* [EXERCISE]:
Repeat the entries below exactly. Begin with the first line and end with the line that contains "zone_inv A' z'".

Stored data
- Opening Delimiter -
Definition alloc_post (A : list (Z * nat)) (z : zone) (order : nat)
  (out : outcome (option Z) * zone) : Prop :=
  ∃ r z', out = (Ok r, z') ∧
    let A' := match r with Some i => (i, order) :: A | None => A end in
    zone_inv A' z' ∧ population A' z' = population A z.

(** The last part of [buffered_rmqueue], from a page taken off a list. *)
Lemma alloc_cached A z C rest i gfp p' cold :
  buddy_inv z → out z C A → C ≡ₚ i :: rest → gfp_ok gfp →
  concat (plist <$> <[cold := p']> (pcps z)) ≡ₚ rest → shape (<[cold := p']> (pcps z)) →
  ∃ z', (z0 ← gets id;
         if bad_range z0 i then bug else
         _ ← prep_new_page i;
         _ ← when (negb (Z.land gfp __GFP_ZERO =? 0) &&
                   (Z.land gfp (Z.lor __GFP_WAIT __GFP_HIGHMEM) =? __GFP_HIGHMEM)) bug;
         mret (Some i)) (set_pcps (<[cold := p']> (pcps z)) z) = (Ok (Some i), z') ∧
    zone_inv ((i, 0%nat) :: A) z' ∧
    population ((i, 0%nat) :: A) z' = free_pages z + Z.of_nat (length C) + pages_of A.
Proof.
  intros Hz Ho HC Hg Hcat Hsh.
  pose proof (out_perm _ _ _ _ HC Ho) as Ho'.
  assert (Hnd : i ∉ rest) by (by destruct (o_held _ _ _ Ho') as [[]%NoDup_cons _]).
  destruct (alloc_finish (set_pcps (<[cold := p']> (pcps z)) z) rest A i 0 gfp)
    as (z' & -> & Hz' & Hout & Ep & Ef); [by apply set_pcps_inv| | | |done|].
  - apply set_pcps_out. apply (out_drop z rest [i] A). eapply out_perm; [|exact Ho'].
    apply Permutation_cons_append.
  - apply set_pcps_hand. apply (o_held _ _ _ Ho'). by left.
  - intros x ->%inb0. split; [done|]. intros Hb. apply (o_sep _ _ _ Ho' i Hb). by left.
  - exists z'. split; [done|]. cbn in Ep.
    assert (Hc : cached z' ≡ₚ rest) by (unfold cached; by rewrite Ep).
    split; [split; [done|by rewrite Ep|]|].
    + eapply out_perm; [|exact Hout]. done.
    + unfold population. rewrite Hc, HC, Ef.
      change (pages_of ((i, 0%nat) :: A)) with (1 + pages_of A). cbn [length free_pages set_pcps].
      lia.
Qed.

(** From a zone whose lists are unchanged, [__rmqueue] and the last part. *)
Lemma alloc_buddy A z order gfp : zone_inv A z → (order < MAX_ORDER)%nat → gfp_ok gfp →
  alloc_post A z order
    ((page' ← __rmqueue order;
      match page' with
      | None => mret None
      | Some i =>
          z ← gets id;
          if bad_range z i then bug else
          _ ← prep_new_page i;
          _ ← when (negb (Z.land gfp __GFP_ZERO =? 0) &&
                (Z.land gfp (Z.lor __GFP_WAIT __GFP_HIGHMEM) =? __GFP_HIGHMEM)) bug;
          mret (Some i)
      end) z).
Proof.
  intros [Hz Hsh Ho] Hord Hg. unfold alloc_post, mbind at 1, SM_bind at 1.
  destruct (rmqueue_kept z order Hz Hord)
    as [(z1 & i & -> & Hz1 & Hsr & Hh & Hf & Hk & Efp)| ->].
  2:{ exists None, z. split; [done|]. by split. }
  destruct (alloc_finish z1 (cached z) A i order gfp)
    as (z' & -> & Hz' & Hout & Ep & Ef); [done| |done| |done|].
  - eapply out_kept; [exact Hk| |exact Ho]. done.
  - intros x Hx. split; intros Hn; apply (out_not_free z (cached z) A x Ho); auto.
  - exists (Some i), z'. split; [done|]. rewrite (sr_pcps _ _ Hsr) in Ep.
    assert (Ec : cached z' = cached z) by (unfold cached; by rewrite Ep).
    split; [split; [done|by rewrite Ep|by rewrite Ec]|].
    unfold population. rewrite Ec.
    change (pages_of ((i, order) :: A)) with (size order + pages_of A). lia.
Qed.

Lemma buffered_rmqueue_spec A z order gfp :
  zone_inv A z → (order < MAX_ORDER)%nat → gfp_ok gfp →
  alloc_post A z order (buffered_rmqueue order gfp z).
Proof.
  intros Hinv Hord Hg. unfold buffered_rmqueue.
  set (cold := if negb _ then 1%nat else 0%nat).
  assert (Hcold : (cold < 2)%nat) by (unfold cold; destruct (negb _); lia). clearbody cold.
  destruct (decide (order = 0)%nat) as [->|Hne].
  2:{ by apply alloc_buddy. }
  destruct Hinv as [Hz Hsh Ho].
  destruct (pcp_split z cold Hsh Hcold) as (p & rest & Hp & Hok & Hperm & Hupd).
  assert (Hrefill : ∃ z1 p1, (if count p <=? low p
      then l ← rmqueue_bulk 0 (Z.to_nat (batch p)) (plist p);
           mret (mk_pcp (count p + (Z.of_nat (length l) - Z.of_nat (length (plist p))))
                   (low p) (high p) (batch p) l)
      else mret p) z = (Ok p1, z1) ∧ buddy_inv z1 ∧ pcps z1 = pcps z ∧ pcp_ok p1 ∧
      out z1 (plist p1 ++ rest) A ∧
      free_pages z1 + Z.of_nat (length (plist p1)) = free_pages z + Z.of_nat (length (plist p))).
  { pose proof (out_perm _ _ _ _ Hperm Ho) as Ho'. destruct (count p <=? low p).
    2:{ exists z, p. split_and!; done. }
    destruct (rmqueue_bulk_spec (Z.to_nat (batch p)) z (plist p) Hz)
      as (z1 & l' & E & Hz1 & Hsr & Hheld & Hf & Hk & Efp).
    { destruct Ho' as [[Hnd Hh] _ _ _]. apply NoDup_app in Hnd as (? & _).
      split; [done|]. intros x Hx. apply Hh, elem_of_app. by left. }
    sm_unfold. rewrite E. eexists z1, _. split; [done|]. cbn. split_and!; try done.
    - apply Hsr.
    - unfold pcp_ok in *. cbn. rewrite length_app. lia.
    - eapply out_perm; [|eapply (out_add z z1 _ l'); [exact Ho'|exact Hk| |exact Hf]].
      + rewrite <- !app_assoc. apply Permutation_app_head, Permutation_app_comm.
      + destruct Hheld as [Hnd Hh]. apply NoDup_app in Hnd as (_ & _ & Hnd).
        split; [done|]. intros x Hx. apply Hh, elem_of_app. by right.
    - rewrite length_app. lia. }
  destruct Hrefill as (z1 & p1 & E1 & Hz1 & Ep1 & Hok1 & Ho1 & Efp1).
  assert (Epop : population A z = free_pages z1 + Z.of_nat (length (plist p1 ++ rest)) + pages_of A).
  { unfold population. rewrite Hperm, !length_app. lia. }
  unfold mbind at 1, SM_bind at 1. unfold mbind at 1, SM_bind at 1. unfold get_pcp.
  rewrite Hp. unfold mbind at 1, SM_bind at 1. rewrite E1.
  unfold pcp_ok in Hok1.
  destruct (Z.eqb_spec (count p1) 0) as [Hz0|Hn0]; cbn [negb].
  - assert (plist p1 = []) as Hnil by (destruct (plist p1); [done|cbn in *; lia]).
    unfold mbind at 1, SM_bind at 1. unfold put_pcp, modify. rewrite Ep1.
    set (z2 := set_pcps _ z1).
    assert (Hinv2 : zone_inv A z2).
    { split; [by apply set_pcps_inv|by apply Hupd|].
      eapply out_perm; [|by apply set_pcps_out]. unfold cached. cbn. by rewrite (proj1 (Hupd p1)). }
    assert (Epop2 : population A z2 = population A z).
    { rewrite Epop. unfold population, cached. cbn. by rewrite (proj1 (Hupd p1)). }
    destruct (alloc_buddy A z2 0 gfp Hinv2 Hord Hg) as (r & z' & E & Hzi & Epop').
    exists r, z'. split; [exact E|]. split; [done|]. by rewrite Epop'.
  - destruct (plist p1) as [|i l] eqn:El; [cbn in *; lia|].
    unfold mbind at 1, SM_bind at 1. unfold put_pcp, modify. rewrite Ep1, <- Ep1.
    destruct (Hupd (mk_pcp (count p1 - 1) (low p1) (high p1) (batch p1) l)) as [Hcat Hshape].
    rewrite <- Ep1 in Hcat, Hshape.
    destruct (alloc_cached A z1 ((i :: l) ++ rest) (l ++ rest) i gfp
      (mk_pcp (count p1 - 1) (low p1) (high p1) (batch p1) l) cold Hz1 Ho1)
      as (z' & E & Hzi & Epop'); try done.
    { apply Hshape. unfold pcp_ok. cbn in *. lia. }
    exists (Some i), z'. split; [exact E|]. split; [done|]. by rewrite Epop', Epop.
Qed.

(** ** Release *)

Lemma in_blocks_dec A x : in_blocks A x ∨ ¬ in_blocks A x.
Proof.
  induction A as [|[i o] A [IH|IH]].
  - right. intros (i & o & Hin & _). by apply elem_of_nil in Hin.
  - left. destruct IH as (i' & o' & ? & ?). exists i', o'. split; [by right|done].
  - destruct (decide (inb o i x)) as [Hx|Hx].
    + left. exists i, o. split; [left|done].
    + right. intros (i' & o' & [[= -> ->]|Hin]%elem_of_cons & Hx'); [done|].
      apply IH. by exists i', o'.
Qed.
- Closing Delimiter -
* [THE ANSWER]:
Definition alloc_post (A : list (Z * nat)) (z : zone) (order : nat)
  (out : outcome (option Z) * zone) : Prop :=
  ∃ r z', out = (Ok r, z') ∧
    let A' := match r with Some i => (i, order) :: A | None => A end in
    zone_inv A' z' ∧ population A' z' = population A z.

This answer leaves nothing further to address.